Brief: The answer should be one number only, namely how many lines of the records hold the word "eapply".
[[ Data provided open ]]
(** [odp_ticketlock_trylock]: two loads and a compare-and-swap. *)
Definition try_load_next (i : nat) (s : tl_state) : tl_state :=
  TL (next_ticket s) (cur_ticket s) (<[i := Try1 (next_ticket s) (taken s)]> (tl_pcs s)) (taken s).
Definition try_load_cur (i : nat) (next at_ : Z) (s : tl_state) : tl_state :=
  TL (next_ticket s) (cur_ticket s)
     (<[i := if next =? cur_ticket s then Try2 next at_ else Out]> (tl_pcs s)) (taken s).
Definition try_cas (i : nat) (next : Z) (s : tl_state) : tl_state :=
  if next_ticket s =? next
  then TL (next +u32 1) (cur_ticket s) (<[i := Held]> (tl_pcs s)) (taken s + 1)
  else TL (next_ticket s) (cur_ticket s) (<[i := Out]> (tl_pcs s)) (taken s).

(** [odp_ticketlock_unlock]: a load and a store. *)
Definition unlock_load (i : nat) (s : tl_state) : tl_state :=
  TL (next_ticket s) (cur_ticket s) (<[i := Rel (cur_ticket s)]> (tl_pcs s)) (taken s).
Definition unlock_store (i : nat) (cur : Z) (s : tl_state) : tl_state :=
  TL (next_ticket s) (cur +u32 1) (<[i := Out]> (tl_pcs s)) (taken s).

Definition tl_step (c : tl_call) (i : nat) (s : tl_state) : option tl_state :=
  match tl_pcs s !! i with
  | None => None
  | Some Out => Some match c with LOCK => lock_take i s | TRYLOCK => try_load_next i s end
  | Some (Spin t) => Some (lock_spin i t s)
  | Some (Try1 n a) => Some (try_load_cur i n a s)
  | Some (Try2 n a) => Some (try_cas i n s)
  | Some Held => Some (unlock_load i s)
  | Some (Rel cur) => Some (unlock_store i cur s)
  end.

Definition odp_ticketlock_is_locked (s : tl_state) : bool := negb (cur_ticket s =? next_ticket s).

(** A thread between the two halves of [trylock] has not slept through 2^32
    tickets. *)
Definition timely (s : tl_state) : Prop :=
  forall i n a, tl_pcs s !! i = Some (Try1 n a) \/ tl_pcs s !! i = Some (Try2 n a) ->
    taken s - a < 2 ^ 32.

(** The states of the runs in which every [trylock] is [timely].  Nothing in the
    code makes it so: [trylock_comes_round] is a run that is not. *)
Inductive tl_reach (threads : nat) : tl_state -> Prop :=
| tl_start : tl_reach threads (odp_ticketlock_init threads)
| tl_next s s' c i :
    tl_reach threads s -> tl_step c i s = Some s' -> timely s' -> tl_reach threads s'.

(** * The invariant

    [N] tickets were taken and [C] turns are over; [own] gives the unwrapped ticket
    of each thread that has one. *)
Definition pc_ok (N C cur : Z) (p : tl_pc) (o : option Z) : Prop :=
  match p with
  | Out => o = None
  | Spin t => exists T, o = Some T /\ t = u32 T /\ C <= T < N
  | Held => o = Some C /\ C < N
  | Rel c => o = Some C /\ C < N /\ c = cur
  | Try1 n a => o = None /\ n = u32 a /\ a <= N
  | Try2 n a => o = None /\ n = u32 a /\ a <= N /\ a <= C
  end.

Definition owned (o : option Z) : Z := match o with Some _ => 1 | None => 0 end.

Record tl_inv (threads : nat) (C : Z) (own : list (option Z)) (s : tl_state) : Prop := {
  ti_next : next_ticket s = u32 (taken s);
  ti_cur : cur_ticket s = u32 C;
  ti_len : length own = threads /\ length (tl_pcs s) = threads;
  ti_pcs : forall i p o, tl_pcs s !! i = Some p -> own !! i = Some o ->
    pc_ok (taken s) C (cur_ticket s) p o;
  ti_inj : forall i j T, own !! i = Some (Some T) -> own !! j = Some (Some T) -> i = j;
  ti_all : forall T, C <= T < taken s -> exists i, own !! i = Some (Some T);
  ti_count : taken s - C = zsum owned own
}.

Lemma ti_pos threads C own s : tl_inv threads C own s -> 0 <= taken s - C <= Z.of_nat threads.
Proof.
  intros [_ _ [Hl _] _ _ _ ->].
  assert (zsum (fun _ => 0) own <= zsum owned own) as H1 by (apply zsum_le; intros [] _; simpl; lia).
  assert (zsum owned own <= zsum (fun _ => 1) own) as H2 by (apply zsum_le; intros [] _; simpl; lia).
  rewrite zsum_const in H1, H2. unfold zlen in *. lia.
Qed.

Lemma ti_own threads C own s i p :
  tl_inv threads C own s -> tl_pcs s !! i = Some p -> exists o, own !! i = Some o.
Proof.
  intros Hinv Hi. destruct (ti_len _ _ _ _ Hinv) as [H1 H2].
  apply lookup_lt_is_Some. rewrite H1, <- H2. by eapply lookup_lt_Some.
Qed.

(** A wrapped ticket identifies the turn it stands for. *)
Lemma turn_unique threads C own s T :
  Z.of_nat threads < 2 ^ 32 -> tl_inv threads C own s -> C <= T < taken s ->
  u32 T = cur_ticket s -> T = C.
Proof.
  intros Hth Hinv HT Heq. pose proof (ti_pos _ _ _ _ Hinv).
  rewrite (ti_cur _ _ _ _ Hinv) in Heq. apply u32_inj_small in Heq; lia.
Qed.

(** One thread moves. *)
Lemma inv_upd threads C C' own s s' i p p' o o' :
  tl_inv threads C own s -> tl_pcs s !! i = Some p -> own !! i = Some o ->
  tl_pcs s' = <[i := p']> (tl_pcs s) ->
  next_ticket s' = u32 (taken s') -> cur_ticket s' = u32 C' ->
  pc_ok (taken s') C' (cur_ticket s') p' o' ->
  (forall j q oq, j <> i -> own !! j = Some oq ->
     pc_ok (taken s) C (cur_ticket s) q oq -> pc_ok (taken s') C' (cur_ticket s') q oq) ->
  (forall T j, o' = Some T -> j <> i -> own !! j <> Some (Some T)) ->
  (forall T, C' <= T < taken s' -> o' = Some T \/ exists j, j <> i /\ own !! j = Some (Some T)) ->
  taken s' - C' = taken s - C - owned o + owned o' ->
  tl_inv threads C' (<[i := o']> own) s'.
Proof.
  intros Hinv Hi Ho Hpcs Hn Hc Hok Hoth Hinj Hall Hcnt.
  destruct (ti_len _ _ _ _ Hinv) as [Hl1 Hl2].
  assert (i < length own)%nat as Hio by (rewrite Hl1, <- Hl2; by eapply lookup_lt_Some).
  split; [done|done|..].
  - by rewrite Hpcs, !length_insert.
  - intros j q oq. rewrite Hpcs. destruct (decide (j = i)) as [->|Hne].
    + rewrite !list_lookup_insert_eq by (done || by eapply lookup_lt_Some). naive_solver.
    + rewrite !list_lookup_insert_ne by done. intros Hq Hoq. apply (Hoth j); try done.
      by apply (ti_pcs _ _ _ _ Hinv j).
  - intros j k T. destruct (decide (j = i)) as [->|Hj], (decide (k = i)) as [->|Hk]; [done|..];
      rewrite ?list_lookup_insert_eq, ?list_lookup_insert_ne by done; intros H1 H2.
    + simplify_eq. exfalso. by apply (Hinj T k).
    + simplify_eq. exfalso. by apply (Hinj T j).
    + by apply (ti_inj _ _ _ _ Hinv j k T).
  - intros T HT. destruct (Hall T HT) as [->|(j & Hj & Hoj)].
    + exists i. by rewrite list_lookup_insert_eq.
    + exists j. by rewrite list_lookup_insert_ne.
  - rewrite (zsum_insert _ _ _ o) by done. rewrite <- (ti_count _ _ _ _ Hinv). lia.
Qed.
[[ Data provided closed ]]
Result of this exercise: 3